— Exercise requirements —
With the line that contains "modelled from the" as the final line, return every line from the start of the data below exactly.

─── Extracted material

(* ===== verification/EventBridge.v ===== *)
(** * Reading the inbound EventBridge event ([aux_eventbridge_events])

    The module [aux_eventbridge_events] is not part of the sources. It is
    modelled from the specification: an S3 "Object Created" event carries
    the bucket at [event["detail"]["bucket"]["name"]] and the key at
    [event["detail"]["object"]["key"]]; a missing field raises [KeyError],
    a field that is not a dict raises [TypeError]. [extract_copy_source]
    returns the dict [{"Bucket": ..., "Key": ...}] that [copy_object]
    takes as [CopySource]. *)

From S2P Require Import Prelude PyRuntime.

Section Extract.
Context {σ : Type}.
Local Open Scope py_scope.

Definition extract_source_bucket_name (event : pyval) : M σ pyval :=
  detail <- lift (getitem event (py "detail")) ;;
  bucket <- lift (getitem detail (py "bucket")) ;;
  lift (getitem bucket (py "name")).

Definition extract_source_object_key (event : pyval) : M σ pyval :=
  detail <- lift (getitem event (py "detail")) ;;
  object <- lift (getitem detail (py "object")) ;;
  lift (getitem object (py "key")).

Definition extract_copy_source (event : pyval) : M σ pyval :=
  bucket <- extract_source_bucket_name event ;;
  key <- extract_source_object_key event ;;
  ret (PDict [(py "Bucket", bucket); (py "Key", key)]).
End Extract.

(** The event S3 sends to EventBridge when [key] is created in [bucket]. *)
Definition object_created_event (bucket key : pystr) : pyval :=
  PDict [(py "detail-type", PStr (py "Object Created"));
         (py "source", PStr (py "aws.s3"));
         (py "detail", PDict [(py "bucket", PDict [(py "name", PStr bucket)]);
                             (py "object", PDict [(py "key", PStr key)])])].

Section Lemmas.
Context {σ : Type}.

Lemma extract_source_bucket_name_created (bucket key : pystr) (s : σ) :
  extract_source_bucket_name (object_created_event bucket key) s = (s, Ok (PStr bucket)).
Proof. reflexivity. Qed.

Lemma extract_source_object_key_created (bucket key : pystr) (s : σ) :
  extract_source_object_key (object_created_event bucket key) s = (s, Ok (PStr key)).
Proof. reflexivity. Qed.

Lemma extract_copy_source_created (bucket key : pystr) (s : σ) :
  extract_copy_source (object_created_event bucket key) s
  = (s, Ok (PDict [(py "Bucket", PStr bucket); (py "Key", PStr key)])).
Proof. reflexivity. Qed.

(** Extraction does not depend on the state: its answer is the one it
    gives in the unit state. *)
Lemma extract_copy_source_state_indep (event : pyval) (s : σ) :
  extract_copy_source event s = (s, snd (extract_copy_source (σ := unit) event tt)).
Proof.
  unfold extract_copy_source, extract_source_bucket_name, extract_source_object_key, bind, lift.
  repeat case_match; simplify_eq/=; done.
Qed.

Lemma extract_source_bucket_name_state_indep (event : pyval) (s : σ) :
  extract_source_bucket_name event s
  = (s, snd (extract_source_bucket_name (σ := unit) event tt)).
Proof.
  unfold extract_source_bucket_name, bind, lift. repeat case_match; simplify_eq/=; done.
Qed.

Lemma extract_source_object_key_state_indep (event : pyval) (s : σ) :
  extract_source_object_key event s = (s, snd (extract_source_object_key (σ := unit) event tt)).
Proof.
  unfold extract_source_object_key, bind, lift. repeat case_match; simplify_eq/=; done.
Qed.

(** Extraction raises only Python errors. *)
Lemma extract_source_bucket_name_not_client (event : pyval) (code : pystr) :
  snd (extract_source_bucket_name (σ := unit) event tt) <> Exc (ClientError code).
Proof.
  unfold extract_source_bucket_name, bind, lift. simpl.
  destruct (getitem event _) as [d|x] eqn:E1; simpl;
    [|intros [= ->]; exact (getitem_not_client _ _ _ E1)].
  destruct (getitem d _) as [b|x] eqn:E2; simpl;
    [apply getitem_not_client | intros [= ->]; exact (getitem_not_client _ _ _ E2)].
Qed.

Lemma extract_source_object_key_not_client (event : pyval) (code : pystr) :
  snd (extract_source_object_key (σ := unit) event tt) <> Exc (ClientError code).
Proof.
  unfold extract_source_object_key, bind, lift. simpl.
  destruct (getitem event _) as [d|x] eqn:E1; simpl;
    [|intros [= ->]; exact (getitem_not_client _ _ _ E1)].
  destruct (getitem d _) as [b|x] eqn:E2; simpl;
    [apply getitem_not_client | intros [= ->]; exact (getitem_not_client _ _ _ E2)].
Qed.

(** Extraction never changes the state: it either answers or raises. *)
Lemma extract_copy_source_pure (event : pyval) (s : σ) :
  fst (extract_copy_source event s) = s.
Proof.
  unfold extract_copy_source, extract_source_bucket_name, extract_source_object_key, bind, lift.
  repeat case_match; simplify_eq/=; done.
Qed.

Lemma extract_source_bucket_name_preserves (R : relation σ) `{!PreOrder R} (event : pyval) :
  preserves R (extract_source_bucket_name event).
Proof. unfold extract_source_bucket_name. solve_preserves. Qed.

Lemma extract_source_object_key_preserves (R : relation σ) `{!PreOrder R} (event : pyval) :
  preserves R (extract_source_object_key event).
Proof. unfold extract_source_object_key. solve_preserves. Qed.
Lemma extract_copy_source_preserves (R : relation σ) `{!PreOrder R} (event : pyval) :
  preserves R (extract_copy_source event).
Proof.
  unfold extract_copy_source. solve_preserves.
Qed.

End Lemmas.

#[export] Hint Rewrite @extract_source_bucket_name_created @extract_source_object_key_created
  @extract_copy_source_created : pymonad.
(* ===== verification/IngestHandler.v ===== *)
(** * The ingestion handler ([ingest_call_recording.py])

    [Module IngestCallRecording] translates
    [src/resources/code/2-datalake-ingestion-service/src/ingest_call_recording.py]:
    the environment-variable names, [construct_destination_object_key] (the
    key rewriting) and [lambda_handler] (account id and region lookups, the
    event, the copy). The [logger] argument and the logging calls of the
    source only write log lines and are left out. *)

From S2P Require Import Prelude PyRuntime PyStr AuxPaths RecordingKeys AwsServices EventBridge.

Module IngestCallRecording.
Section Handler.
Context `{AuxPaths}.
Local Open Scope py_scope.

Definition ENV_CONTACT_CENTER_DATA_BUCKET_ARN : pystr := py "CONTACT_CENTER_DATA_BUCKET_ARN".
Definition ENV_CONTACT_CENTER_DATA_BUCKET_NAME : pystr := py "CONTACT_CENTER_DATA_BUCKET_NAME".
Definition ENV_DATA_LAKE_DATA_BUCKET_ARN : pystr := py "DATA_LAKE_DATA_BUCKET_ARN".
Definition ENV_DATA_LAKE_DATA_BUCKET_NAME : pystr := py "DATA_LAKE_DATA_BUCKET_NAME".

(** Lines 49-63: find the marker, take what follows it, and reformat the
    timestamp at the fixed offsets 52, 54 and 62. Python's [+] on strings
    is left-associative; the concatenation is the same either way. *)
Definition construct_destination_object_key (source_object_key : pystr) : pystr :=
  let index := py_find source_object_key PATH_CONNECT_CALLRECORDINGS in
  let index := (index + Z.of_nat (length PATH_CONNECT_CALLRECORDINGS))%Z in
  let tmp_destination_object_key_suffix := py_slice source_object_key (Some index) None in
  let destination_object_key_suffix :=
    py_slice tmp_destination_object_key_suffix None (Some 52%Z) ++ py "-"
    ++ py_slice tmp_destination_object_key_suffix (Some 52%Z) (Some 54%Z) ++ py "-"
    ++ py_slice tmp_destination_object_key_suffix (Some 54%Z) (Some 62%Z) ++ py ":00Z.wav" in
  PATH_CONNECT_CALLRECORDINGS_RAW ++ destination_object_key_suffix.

──────

— Worked solution —
(* ===== verification/EventBridge.v ===== *)
(** * Reading the inbound EventBridge event ([aux_eventbridge_events])

    The module [aux_eventbridge_events] is not part of the sources. It is
    modelled from the specification: an S3 "Object Created" event carries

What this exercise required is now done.